Paramount's experiment highlights the key role next-generation video- game consoles from Microsoft and Sony will probably play as more entertainment moves online. Last month, for instance, Epic Records announced it will offer free music-video downloads from emerging artists on Xbox 360.
Both efforts reflect the eagerness of entertainment firms to reach a young, elusive audience whose attention is sliced ever thinner by television, computers, game consoles and cellular phones.
"It hits the audience in a big way - the 12 to 34-year-old audience. That's the sweet spot of frequent moviegoers," said Gerry Rich, Paramount's worldwide marketing president. "They're the early adopters. We think they impact and influence a lot of folks. They're gatekeepers of what's cool and what's not."
It is also a subtle opportunity for Paramount to plug the technological successor to DVDs. The Xbox 360 is the first of the new generation of game consoles that support high-definition video and surround sound. Paramount's downloads get the high-definition trailers off computer screens and onto a screen where images are more lush.

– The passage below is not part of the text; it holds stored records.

(** One iteration of the loop, by the kind of the column. *)
Lemma serialize_step_null sz bytes fo vo k i c v bytes' :
  is_null v = true -> or_at (i / 8) (Z.shiftl 1 (i mod 8)) bytes = Ok bytes' ->
  serialize_step sz (mkSer bytes fo vo k) (i, (c, v)) = Ok (mkSer bytes' fo vo k).
Proof. intros Hn Ho. unfold serialize_step. rewrite Hn. cbn [ser_bytes]. by rewrite Ho. Qed.

Lemma serialize_step_fixed sz A R fo vo k i c v n :
  is_null v = false -> stores (data_type c) v -> get_fixed_size (data_type c) = Some n ->
  fo = zlen A ->
  serialize_step sz (mkSer (A ++ fill 0 n ++ R) fo vo k) (i, (c, v))
  = Ok (mkSer (A ++ fixed_bytes v ++ R) (fo + n) vo k).
Proof.
  intros Hn Hs Hf Hfo. unfold serialize_step. rewrite Hn, Hf.
  cbn [ser_bytes current_fixed_offset]. by erewrite write_fixed_ok.
Qed.

Lemma serialize_step_variable sz1 sz2 A R fo vo k i c v p :
  is_null v = false -> get_fixed_size (data_type c) = None -> payload v = Some p ->
  vo = zlen A -> k = zlen sz1 ->
  serialize_step (sz1 ++ zlen p :: sz2) (mkSer (A ++ fill 0 (4 + zlen p) ++ R) fo vo k) (i, (c, v))
  = Ok (mkSer (A ++ variable_bytes v ++ R) fo (vo + (4 + zlen p)) (k + 1)).
Proof.
  intros Hn Hf Hp Hvo ->. unfold serialize_step. rewrite Hn, Hf.
  cbn [ser_bytes current_variable_offset variable_length_col_index current_fixed_offset].
  rewrite index_middle. cbn [mbind outcome_bind]. by rewrite write_variable_ok.
Qed.

Lemma fixed_part_cons v r : fixed_part (v :: r) = fixed_bytes v ++ fixed_part r.
Proof. done. Qed.
Lemma variable_part_cons v r : variable_part (v :: r) = variable_bytes v ++ variable_part r.
Proof. done. Qed.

"My guess is they want to sell high- definition discs. You want to get the high-definition monitor owners drooling," said Michael Pachter, an analyst with Wedbush Morgan Securities in Los Angeles. "It's clever marketing."
The ability to extend play beyond the narrow confines of the living room is an increasingly important feature for game consoles. Microsoft says more than half of those who own Xbox 360 game systems - an estimated two million people - connect to its online service, Xbox Live, to send and receive voice and text messages, download playable demos of upcoming games or get free entertainment content.
That's a significant change from the original Xbox, which attracted 10 percent of its players online. And it's what caught the attention of the entertainment industry's marketing gurus.
"Record labels and movie studios are coming to us and trying to figure out new ways to reach their consumers," said Aaron Greenberg, group marketing manager for Xbox Live.
"They're coming to us because the 18 to 34-year-old demographic - which is their core demographic - is becoming harder and harder to reach."
Greenberg said the Xbox Live's digital cul-de-sac, in which content can be downloaded but can't escape its electronic confines, was particularly appealing to those in the entertainment industry worried about Internet piracy.
"It's ideal for movie studios and record labels to distribute their high-definition assets in a way that's secure, cannot be copied, cannot be shared but can be viewed," he said. "It definitely is a factor in allowing us to get the rights."
Starting today, Paramount will offer high-definition movie trailers for Mission: Impossible III, a Tom Cruise action thriller to be released in theaters on May 5, and Nacho Libre, a Jack Black comedy due out in June. Gamers can customize with art from the movies.
"What we're trying to do," said Amy Powell, Paramount's senior vice president of interactive marketing, "is blend the frontiers between gaming and movies and offer our content in a way that's accessible and meaningful to them."